WORK ORDER: Using the records underneath, tally the lines where the word "otherId" appears and please give only the count.

EXERCISE INPUT:
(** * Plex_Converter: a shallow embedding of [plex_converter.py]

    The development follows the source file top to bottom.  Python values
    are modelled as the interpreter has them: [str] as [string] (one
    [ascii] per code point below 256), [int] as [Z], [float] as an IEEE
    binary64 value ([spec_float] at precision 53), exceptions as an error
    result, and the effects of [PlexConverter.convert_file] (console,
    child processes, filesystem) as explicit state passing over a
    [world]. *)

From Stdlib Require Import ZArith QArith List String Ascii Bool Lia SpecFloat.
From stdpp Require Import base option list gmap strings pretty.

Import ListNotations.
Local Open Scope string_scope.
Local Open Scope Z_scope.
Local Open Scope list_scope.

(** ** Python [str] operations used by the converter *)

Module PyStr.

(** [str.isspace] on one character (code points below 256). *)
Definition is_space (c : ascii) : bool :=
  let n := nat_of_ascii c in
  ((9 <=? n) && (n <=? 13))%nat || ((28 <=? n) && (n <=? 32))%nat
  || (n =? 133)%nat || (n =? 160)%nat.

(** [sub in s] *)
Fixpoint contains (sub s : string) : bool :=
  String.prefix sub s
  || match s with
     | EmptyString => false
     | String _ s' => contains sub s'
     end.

...

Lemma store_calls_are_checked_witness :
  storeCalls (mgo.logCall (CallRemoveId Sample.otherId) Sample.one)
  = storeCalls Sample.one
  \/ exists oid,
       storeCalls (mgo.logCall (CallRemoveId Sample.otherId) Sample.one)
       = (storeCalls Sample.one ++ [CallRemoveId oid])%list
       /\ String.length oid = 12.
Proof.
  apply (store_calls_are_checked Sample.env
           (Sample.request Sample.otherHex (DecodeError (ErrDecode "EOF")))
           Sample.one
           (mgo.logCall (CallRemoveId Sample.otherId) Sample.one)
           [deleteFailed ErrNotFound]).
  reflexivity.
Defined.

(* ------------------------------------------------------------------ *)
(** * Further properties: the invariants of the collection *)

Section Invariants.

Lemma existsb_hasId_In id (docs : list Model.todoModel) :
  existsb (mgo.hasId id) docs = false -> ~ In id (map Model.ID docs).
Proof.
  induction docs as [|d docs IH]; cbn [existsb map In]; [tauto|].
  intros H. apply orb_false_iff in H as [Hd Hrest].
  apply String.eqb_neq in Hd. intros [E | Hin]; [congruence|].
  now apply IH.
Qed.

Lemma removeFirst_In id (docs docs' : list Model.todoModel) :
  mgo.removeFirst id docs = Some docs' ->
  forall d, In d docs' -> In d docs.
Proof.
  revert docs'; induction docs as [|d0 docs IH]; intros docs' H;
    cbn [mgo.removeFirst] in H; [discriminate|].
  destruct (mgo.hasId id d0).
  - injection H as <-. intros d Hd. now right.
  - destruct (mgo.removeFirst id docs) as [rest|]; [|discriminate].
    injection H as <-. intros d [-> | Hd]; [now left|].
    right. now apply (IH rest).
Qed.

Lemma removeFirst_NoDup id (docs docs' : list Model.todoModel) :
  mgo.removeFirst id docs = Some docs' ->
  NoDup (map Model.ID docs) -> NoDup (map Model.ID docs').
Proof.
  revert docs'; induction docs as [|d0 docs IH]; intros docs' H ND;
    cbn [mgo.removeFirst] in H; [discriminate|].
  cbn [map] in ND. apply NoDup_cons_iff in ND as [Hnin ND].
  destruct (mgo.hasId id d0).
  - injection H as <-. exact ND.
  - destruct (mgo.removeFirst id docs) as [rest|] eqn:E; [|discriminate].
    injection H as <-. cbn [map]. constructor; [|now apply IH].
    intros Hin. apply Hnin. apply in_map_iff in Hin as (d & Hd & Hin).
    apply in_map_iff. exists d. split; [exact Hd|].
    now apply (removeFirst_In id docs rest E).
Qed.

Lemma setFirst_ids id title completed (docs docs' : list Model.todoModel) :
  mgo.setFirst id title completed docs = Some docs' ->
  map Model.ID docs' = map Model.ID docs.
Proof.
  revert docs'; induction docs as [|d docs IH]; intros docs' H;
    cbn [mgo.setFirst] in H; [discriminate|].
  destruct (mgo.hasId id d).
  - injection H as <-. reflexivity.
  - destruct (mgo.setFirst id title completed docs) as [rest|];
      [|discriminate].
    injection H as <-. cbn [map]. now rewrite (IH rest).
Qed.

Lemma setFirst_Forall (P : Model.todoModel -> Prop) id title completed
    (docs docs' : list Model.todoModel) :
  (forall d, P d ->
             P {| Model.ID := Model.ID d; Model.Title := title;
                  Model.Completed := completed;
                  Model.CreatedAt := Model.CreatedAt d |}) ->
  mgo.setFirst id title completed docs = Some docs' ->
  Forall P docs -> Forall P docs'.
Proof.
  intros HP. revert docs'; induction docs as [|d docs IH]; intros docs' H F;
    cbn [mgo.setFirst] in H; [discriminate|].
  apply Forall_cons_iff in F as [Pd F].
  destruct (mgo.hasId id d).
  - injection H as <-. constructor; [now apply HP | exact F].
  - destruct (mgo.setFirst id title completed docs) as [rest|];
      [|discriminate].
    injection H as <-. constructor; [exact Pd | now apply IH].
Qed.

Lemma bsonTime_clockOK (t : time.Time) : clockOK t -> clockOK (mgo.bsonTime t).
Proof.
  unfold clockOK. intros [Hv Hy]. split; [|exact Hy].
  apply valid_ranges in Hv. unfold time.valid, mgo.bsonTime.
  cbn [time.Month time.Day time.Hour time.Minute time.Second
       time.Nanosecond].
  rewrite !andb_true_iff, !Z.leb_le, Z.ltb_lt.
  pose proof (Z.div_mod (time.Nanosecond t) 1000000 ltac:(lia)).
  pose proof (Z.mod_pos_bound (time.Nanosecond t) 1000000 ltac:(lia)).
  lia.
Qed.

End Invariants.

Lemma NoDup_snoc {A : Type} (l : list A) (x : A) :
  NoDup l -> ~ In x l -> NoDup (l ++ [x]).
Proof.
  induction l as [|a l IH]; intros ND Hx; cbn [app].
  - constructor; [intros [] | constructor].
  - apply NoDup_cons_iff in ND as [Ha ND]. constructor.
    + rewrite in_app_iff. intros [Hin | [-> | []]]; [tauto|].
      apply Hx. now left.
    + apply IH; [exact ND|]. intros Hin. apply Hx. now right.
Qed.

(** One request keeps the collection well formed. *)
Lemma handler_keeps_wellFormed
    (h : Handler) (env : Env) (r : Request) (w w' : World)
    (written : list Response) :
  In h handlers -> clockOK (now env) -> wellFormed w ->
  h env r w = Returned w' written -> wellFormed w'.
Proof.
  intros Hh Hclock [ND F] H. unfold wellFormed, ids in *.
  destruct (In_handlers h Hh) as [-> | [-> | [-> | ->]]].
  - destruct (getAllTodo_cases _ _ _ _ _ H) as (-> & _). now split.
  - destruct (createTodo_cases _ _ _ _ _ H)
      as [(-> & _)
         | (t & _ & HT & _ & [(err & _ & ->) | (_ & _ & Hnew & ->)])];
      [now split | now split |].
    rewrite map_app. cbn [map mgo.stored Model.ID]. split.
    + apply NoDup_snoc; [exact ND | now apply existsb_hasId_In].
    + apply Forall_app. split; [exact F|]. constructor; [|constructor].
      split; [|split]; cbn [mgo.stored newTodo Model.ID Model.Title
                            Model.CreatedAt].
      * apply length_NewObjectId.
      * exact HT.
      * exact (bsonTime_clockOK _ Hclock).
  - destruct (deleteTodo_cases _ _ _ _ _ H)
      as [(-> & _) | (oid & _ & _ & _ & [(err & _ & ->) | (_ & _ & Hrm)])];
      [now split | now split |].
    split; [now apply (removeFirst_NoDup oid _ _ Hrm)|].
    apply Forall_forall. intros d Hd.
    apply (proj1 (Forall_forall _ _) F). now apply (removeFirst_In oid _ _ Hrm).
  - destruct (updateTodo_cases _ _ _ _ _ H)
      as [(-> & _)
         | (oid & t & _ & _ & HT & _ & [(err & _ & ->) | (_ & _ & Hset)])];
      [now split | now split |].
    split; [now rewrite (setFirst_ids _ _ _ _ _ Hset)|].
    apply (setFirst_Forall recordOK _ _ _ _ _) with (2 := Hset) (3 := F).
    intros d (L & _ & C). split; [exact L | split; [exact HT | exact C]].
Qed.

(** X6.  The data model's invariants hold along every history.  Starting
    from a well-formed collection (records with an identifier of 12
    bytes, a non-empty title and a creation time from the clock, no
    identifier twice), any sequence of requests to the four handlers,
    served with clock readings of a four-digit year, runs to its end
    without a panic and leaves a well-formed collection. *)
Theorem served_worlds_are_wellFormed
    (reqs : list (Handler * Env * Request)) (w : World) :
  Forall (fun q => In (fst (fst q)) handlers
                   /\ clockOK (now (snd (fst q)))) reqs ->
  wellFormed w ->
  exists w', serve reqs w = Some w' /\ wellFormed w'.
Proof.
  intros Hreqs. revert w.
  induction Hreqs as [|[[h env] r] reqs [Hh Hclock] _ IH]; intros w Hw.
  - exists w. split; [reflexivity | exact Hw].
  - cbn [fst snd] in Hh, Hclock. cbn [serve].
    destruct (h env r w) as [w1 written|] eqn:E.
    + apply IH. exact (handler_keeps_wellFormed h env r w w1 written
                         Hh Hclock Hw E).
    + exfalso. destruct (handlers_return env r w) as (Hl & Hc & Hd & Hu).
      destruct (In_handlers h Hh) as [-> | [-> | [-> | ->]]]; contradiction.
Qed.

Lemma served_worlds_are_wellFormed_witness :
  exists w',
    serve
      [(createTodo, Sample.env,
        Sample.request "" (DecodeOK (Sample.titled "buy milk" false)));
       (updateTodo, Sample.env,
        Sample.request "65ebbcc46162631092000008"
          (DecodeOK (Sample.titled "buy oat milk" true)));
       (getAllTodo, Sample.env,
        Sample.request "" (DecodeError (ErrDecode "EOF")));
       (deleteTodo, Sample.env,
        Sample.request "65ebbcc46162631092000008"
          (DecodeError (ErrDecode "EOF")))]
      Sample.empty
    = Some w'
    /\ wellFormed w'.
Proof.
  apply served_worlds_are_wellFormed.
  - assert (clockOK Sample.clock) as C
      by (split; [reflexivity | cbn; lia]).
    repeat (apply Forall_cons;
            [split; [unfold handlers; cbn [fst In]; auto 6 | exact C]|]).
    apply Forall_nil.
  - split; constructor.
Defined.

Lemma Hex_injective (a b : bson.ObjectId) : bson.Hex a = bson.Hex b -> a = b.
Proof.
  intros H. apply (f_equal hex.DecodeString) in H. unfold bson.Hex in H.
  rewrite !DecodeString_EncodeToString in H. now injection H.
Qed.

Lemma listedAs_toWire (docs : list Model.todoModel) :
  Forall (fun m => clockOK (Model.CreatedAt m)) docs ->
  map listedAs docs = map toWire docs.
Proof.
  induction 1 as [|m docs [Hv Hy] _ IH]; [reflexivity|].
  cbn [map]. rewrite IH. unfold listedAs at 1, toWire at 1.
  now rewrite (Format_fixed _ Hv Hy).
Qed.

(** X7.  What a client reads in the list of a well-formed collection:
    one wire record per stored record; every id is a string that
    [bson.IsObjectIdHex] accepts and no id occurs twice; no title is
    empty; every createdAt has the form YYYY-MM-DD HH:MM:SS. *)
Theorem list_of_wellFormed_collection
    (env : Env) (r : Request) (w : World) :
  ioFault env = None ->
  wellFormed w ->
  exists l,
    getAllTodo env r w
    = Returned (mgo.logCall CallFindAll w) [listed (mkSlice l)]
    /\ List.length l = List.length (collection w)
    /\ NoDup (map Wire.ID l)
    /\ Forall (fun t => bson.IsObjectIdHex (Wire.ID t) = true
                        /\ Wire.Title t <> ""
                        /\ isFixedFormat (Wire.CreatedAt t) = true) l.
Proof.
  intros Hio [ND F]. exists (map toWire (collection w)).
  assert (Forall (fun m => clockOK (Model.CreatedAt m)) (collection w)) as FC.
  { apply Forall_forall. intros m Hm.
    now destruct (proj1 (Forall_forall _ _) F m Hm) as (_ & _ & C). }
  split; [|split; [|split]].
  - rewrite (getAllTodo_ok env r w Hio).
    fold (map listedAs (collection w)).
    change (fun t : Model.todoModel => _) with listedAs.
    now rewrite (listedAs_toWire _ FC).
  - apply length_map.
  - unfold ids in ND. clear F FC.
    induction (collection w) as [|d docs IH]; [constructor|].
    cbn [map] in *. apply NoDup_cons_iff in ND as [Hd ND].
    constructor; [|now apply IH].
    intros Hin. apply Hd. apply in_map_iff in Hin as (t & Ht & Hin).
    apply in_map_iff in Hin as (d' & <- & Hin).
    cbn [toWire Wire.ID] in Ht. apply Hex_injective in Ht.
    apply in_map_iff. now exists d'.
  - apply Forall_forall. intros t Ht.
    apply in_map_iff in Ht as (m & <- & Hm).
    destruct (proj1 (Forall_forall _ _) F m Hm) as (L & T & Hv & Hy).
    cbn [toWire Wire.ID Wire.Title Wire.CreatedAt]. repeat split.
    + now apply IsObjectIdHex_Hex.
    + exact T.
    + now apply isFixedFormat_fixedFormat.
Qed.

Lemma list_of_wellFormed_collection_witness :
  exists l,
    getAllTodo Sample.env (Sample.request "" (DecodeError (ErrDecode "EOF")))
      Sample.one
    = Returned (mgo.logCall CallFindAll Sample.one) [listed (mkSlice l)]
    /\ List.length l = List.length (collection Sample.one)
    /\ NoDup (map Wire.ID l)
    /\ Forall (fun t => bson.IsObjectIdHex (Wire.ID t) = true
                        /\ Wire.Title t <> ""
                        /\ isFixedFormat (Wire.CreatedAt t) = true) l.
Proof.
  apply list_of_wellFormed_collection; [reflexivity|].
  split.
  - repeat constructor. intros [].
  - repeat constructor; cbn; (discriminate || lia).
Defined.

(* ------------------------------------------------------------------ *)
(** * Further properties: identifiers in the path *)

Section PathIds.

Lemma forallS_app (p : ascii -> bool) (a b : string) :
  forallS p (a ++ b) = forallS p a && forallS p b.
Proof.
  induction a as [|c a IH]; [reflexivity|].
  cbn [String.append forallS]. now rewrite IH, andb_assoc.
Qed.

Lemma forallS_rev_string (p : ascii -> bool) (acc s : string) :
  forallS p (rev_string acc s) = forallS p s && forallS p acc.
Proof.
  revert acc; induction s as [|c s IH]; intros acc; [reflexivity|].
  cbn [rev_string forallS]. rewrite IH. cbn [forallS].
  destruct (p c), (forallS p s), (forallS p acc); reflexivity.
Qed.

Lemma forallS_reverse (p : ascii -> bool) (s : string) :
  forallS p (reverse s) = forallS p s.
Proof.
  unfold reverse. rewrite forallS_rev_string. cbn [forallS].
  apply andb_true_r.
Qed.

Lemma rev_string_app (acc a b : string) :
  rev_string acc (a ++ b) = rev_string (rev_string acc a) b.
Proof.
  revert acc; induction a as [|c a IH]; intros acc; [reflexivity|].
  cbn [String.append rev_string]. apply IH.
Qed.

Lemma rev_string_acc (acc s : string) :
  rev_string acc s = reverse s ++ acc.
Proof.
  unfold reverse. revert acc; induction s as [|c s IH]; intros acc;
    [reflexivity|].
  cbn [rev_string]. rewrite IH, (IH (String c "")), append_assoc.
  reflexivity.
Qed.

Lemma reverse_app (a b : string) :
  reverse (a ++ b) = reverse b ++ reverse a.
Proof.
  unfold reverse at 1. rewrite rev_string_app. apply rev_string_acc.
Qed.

REPLY: 3